• **Requirement**
Below are the records; copy exactly the stretch from the line containing "else of_ (JsNumber (v1 + v2)))" through the line containing "if the duplicate", both ends included, and nothing else.

-- Opening Marker --

(** X17.  In a consistent state the list sorted by due date orders any
    two tasks without a due date by [updated_at], newest first: there
    the column is never the empty string, so all undated tasks tie on the
    first two sort keys. *)
Theorem due_order_undated_when_consistent today db show i j a b :
  consistent db →
  (i < j)%nat →
  page_tasks (index show (Some "due") today db).2 !! i = Some a →
  page_tasks (index show (Some "due") today db).2 !! j = Some b →
  dated (row a) = false → dated (row b) = false →
  String.leb (updated_at (row b)) (updated_at (row a)) = true.
Proof.
  intros Hdb Hij Ha Hb Hda Hdb'.
  assert (∀ x, x ∈ page_tasks (index show (Some "due") today db).2 →
            dated (row x) = false → due_date (row x) = None) as Hnull.
  { intros x (Hrow & _)%page_tasks_elem Hd.
    destruct (tasks_ok db Hdb _ _ Hrow) as (_ & _ & Hne & _).
    unfold dated, Py.truthy in Hd.
    destruct (due_date (row x)) as [d|]; [|done].
    apply negb_false_iff, String.eqb_eq in Hd. subst d.
    by destruct (Hne "" eq_refl). }
  pose proof (Hnull a (list_elem_of_lookup_2 _ _ _ Ha) Hda) as Hna.
  pose proof (Hnull b (list_elem_of_lookup_2 _ _ _ Hb) Hdb') as Hnb.
  apply page_tasks_lookup in Ha, Hb.
  apply (by_due_inv (row_id a, row a) (row_id b, row b)).
  - eapply StronglySorted_lookup;
      [apply select_tasks_due_sorted|exact Hij|exact Ha|exact Hb].
  - simpl. by rewrite Hna, Hnb.
Qed.

Lemma due_order_undated_when_consistent_witness :
  (row_id <$> page_tasks (index None (Some "due") "2025-06-15"
                            db_two_undated).2) = [2; 1]
  ∧ String.leb "2025-05-01T08:00:00Z" "2025-05-02T08:00:00Z" = true.
Proof.
  split; [by vm_compute|].
  apply (due_order_undated_when_consistent "2025-06-15" db_two_undated None
           0%nat 1%nat
           (Shown 2 (Task "newer" None 0 0
                       "2025-05-02T08:00:00Z" "2025-05-02T08:00:00Z") None)
           (Shown 1 (Task "older" None 0 0
                       "2025-05-01T08:00:00Z" "2025-05-01T08:00:00Z") None));
    [|lia|by vm_compute|by vm_compute|done|done].
  apply run_preserves_consistent, consistent_empty.
Defined.

(** ** The activity feed *)

Global Instance by_id_desc_total : Total by_id_desc.
Proof. intros e1 e2. unfold by_id_desc. apply total, _. Qed.

Global Instance by_id_desc_trans : Transitive by_id_desc.
Proof. intros e1 e2 e3. unfold by_id_desc. apply transitivity. Qed.

Lemma by_id_desc_le e1 e2 : by_id_desc e1 e2 ↔ e2.1 ≤ e1.1.
Proof.
  unfold by_id_desc, cmp_le.
  change (cmp (Desc e1.1) (Desc e2.1)) with (Z.compare e2.1 e1.1).
  rewrite Z.compare_gt_iff. lia.
Qed.

Lemma events_newest_first_elem E k e :
  (k, e) ∈ events_newest_first E ↔ E !! k = Some e.
Proof.
  unfold events_newest_first.
  by rewrite merge_sort_Permutation, elem_of_map_to_list.
Qed.

Lemma events_newest_first_sorted E i j a b :
  (i < j)%nat →
  events_newest_first E !! i = Some a →
  events_newest_first E !! j = Some b → b.1 < a.1.
Proof.
  intros Hij Ha Hb.
  assert (by_id_desc a b) as Hle.
  { eapply (StronglySorted_lookup by_id_desc); [|exact Hij|exact Ha|exact Hb].
    apply StronglySorted_merge_sort; apply _. }
  apply (proj1 (by_id_desc_le a b)) in Hle.
  assert (a.1 ≠ b.1); [|lia]. intros Heq.
  assert (NoDup ((events_newest_first E).*1)) as Hnd.
  { unfold events_newest_first. rewrite merge_sort_Permutation.
    apply NoDup_fst_map_to_list. }
  assert (i = j); [|lia].
  eapply NoDup_lookup; [exact Hnd| |].
  - rewrite list_lookup_fmap, Ha. reflexivity.
  - rewrite list_lookup_fmap, Hb. simpl. by rewrite Heq.
Qed.

(** X18.  The activity feed lists events of the log, newest first by id
    with no id twice; it has as many entries as the log has events, up to
    200; its first entry is the event undo would revert; and an event of
    the log that is not listed is older than every listed one (which
    happens only when 200 are listed). *)
Theorem activity_newest_200 db :
  (∀ k e, (k, e) ∈ activity db → events db !! k = Some e)
  ∧ length (activity db) = (size (events db) `min` 200)%nat
  ∧ (∀ i j a b, (i < j)%nat → activity db !! i = Some a →
        activity db !! j = Some b → b.1 < a.1)
  ∧ activity db !! 0%nat = last_event (events db)
  ∧ (∀ k e, events db !! k = Some e → (k, e) ∉ activity db →
        length (activity db) = 200%nat
        ∧ ∀ x, x ∈ activity db → k < x.1).
Proof.
  unfold activity.
  set (l := events_newest_first (events db)).
  assert (length l = size (events db)) as Hlen.
  { subst l. unfold events_newest_first.
    by rewrite merge_sort_Permutation, length_map_to_list. }
  split; [|split; [|split; [|split]]].
  - intros k e Hin. apply events_newest_first_elem.
    by eapply subseteq_take.
  - rewrite length_take, Hlen. lia.
  - intros i j a b Hij [Ha Hi]%lookup_take_Some [Hb Hj]%lookup_take_Some.
    exact (events_newest_first_sorted _ i j a b Hij Ha Hb).
  - rewrite lookup_take_lt by lia.
    destruct (l !! 0%nat) as [[k e]|] eqn:Hhead.
    + symmetry. apply last_event_max.
      * apply events_newest_first_elem. by eapply list_elem_of_lookup_2.
      * intros k' [e' He']. apply events_newest_first_elem in He'.
        apply list_elem_of_lookup in He' as [j Hj]. fold l in Hj.
        destruct j as [|j]; [rewrite Hhead in Hj; by injection Hj as ->|].
        pose proof (events_newest_first_sorted (events db) 0 (S j) _ _
                      ltac:(lia) Hhead Hj) as Hlt. simpl in Hlt. lia.
    + symmetry. apply last_event_None. apply lookup_ge_None in Hhead.
      apply map_size_empty_iff. lia.
  - intros k e He%events_newest_first_elem Hout.
    apply list_elem_of_lookup in He as [j Hj]. fold l in Hj.
    assert (200 ≤ j)%nat as Hge.
    { destruct (decide (j < 200)%nat) as [Hlt|]; [|lia].
      destruct Hout. eapply list_elem_of_lookup_2.
      rewrite lookup_take_lt by done. exact Hj. }
    split.
    + rewrite length_take. apply lookup_lt_Some in Hj. lia.
    + intros x [i [Hx Hi]%lookup_take_Some]%list_elem_of_lookup.
      apply (events_newest_first_sorted (events db) i j x (k, e));
        [lia|done|done].
Qed.

(** ** The task list: every filter *)

Lemma NoDup_fmap_filter {A B} (f : A → B) (p : A → bool) (l : list A) :
  NoDup (f <$> l) → NoDup (f <$> List.filter p l).
Proof.
  induction l as [|x l IH]; simpl; [done|].
  intros [Hx Hl]%NoDup_cons. destruct (p x); simpl; [|by apply IH].
  apply NoDup_cons. split; [|by apply IH].
  intros (y & Hy & Hin)%list_elem_of_fmap. apply Hx.
  apply list_elem_of_fmap. exists y. split; [done|].
  apply list_elem_of_In in Hin. apply filter_In in Hin as [Hin _].
  by apply list_elem_of_In.
Qed.

Lemma select_tasks_NoDup show sort m : NoDup ((select_tasks show sort m).*1).
Proof.
  unfold select_tasks.
  destruct (String.eqb sort "due"); rewrite merge_sort_Permutation;
    apply NoDup_fmap_filter, NoDup_fst_map_to_list.
Qed.
(** ** RequestStore *)

(** C4: invoked locally, [add] returns exactly what publishing the request
    to [mainLink] returns, and does not return an observable of the sum;
    invoked from a link it publishes nothing and returns [of(v1 + v2)] (or
    [NEVER], by the draw of [Math.random()]). *)
Theorem add_delegates_to_mainLink (random v1 v2 : number) (L : StoreLink)
  (this : RequestStore.t) :
  RequestStore.add random None v1 v2 this
  = Request_publishTo "add" (mainLink this) [JsNumber v1; JsNumber v2] this
  /\ returned (RequestStore.add random None v1 v2 this)
     = Some (AnswerOf (ActionName "add") (mainLink this) [JsNumber v1; JsNumber v2])
  /\ returned (RequestStore.add random None v1 v2 this)
     <> Some (of_ (JsNumber (v1 + v2)))
  /\ RequestStore.add random (Some L) v1 v2 this
     = Returns (if gt random (fin (1 # 2)) then NEVER else of_ (JsNumber (v1 + v2)))
         this [].
Proof.
  repeat split; try reflexivity. discriminate.
Qed.
(** C9. When the dedup check answers "duplicate" it leaves the receiver,
    and so the ledger, exactly as it was; any later check therefore goes as
    if the duplicate had never come; and a later delivery of the same key
    is no duplicate once its time minus the time stored, subtracted and
    compared as floats, is no longer at most 600, however recent the
    duplicate was. *)
Theorem duplicate_leaves_ledger current req self :
  (_is_dup current req self).1 = Return true ->
  (_is_dup current req self).2 = self /\
  (forall later req',
     _is_dup later req' (_is_dup current req self).2 = _is_dup later req' self) /\
  (forall k seen later,
     ledger_key req = Some k ->
     sn_dup_map self !! k = Some seen ->
     (later - seen <=? 600)%float = false ->
     (_is_dup later req (_is_dup current req self).2).1 = Return false).
Proof.
  intros Hdup.
  assert ((_is_dup current req self).2 = self) as Hsame.
  { destruct (ledger_key req) as [k|] eqn:Hk.
    - rewrite (is_dup_keyed _ _ _ _ Hk) in *. by case_match.
    - by destruct (is_dup_unkeyed current req self Hk). }
  rewrite Hsame. split; [done|]. split; [done|].
  intros k seen later Hk Hseen Hlt.
  rewrite (is_dup_keyed _ _ _ _ Hk), Hseen.
  by rewrite within_window_unfold, Hlt.
Qed.
(** C10.  A response without a Content-Type header has the empty string
    as its content type, and [download_pdf] fails on it without reading
    the body. *)
Theorem download_without_content_type w u response :
  get (download_session w DOWNLOAD_HEADERS) u = Return response ->
  Forall (fun kv => lower kv.1 <> "content-type") (headers response) ->
  headers_get (headers response) "Content-Type" "" = ""
  /\ (exists e, result (download_pdf w u) = Raise e)
  /\ (forall b, result (download_pdf w u) <> Return b)
  /\ (EvRead ∉ trace (download_pdf w u))
  /\ (status response <> 200
      \/ (result (download_pdf_try w u)
          = Raise (HTTPException 400
                     "URL does not point to a PDF file. Content-Type: "))).
Proof.
  intros Hget Hno.
  assert (headers_get (headers response) "Content-Type" "" = "") as Hct.
  { apply headers_get_absent. exact Hno. }
  assert (forall b, result (download_pdf w u) <> Return b) as Hfail.
  { intros b (r & Hr & _ & Hc & _)%download_pdf_returns.
    rewrite Hget in Hr. injection Hr as <-. rewrite Hct in Hc. discriminate. }
  split; [exact Hct|]. split; [|split; [exact Hfail|split]].
  - destruct (result (download_pdf w u)) as [b|e] eqn:Hd; [|eauto].
    destruct (Hfail b). reflexivity.
  - unfold download_pdf, download_pdf_try, download_pdf_except.
    rewrite trace_try_except, trace_bind, result_bind, trace_call, result_call.
    rewrite Hget, Hct. simpl.
    destruct (negb (status response =? 200)); simpl;
      intros [?|H]%elem_of_cons; try discriminate; inversion H.
  - destruct (Z.eqb_spec (status response) 200) as [Hs|Hs]; [right|auto].
    unfold download_pdf_try. rewrite result_bind, result_call, Hget.
    simpl. rewrite Hs, Hct. reflexivity.
Qed.

(** ** The three checks of download_pdf, and what becomes of them *)

(** Each of the three [HTTPException]s of status 400 raised in the [try]
    of [download_pdf] is caught by its own [except Exception] clause:
    what leaves the function is the generic 500. *)
Lemma download_pdf_rejection w u c d :
  result (download_pdf_try w u) = Raise (HTTPException c d) ->
  result (download_pdf w u)
  = Raise (HTTPException 500 "Unexpected error occurred.").
Proof.
  intros H. unfold download_pdf. rewrite result_try_except, H. reflexivity.
Qed.

Lemma download_pdf_try_non_200 w u response :
  get (download_session w DOWNLOAD_HEADERS) u = Return response ->
  status response <> 200 ->
  result (download_pdf_try w u)
  = Raise (HTTPException 400 ("Failed to download PDF. Status code: "
                                +:+ str_of_int (status response))).
Proof.
  intros Hget Hs. unfold download_pdf_try.
  rewrite result_bind, result_call, Hget.
  destruct (Z.eqb_spec (status response) 200); [contradiction|reflexivity].
Qed.

(** Hence no response with a status other than 200 is ever answered with
    a 400. *)
Lemma download_pdf_non_200 w u response :
  get (download_session w DOWNLOAD_HEADERS) u = Return response ->
  status response <> 200 ->
  result (download_pdf w u)
  = Raise (HTTPException 500 "Unexpected error occurred.").
Proof.
  intros Hget Hs. eapply download_pdf_rejection.
  apply download_pdf_try_non_200; eassumption.
Qed.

-- Closing Marker --

• **Solution to the exercise**
     = Returns (if gt random (fin (1 # 2)) then NEVER else of_ (JsNumber (v1 + v2)))
         this [].
Proof.
  repeat split; try reflexivity. discriminate.
Qed.
(** C9. When the dedup check answers "duplicate" it leaves the receiver,
    and so the ledger, exactly as it was; any later check therefore goes as
    if the duplicate had never come; and a later delivery of the same key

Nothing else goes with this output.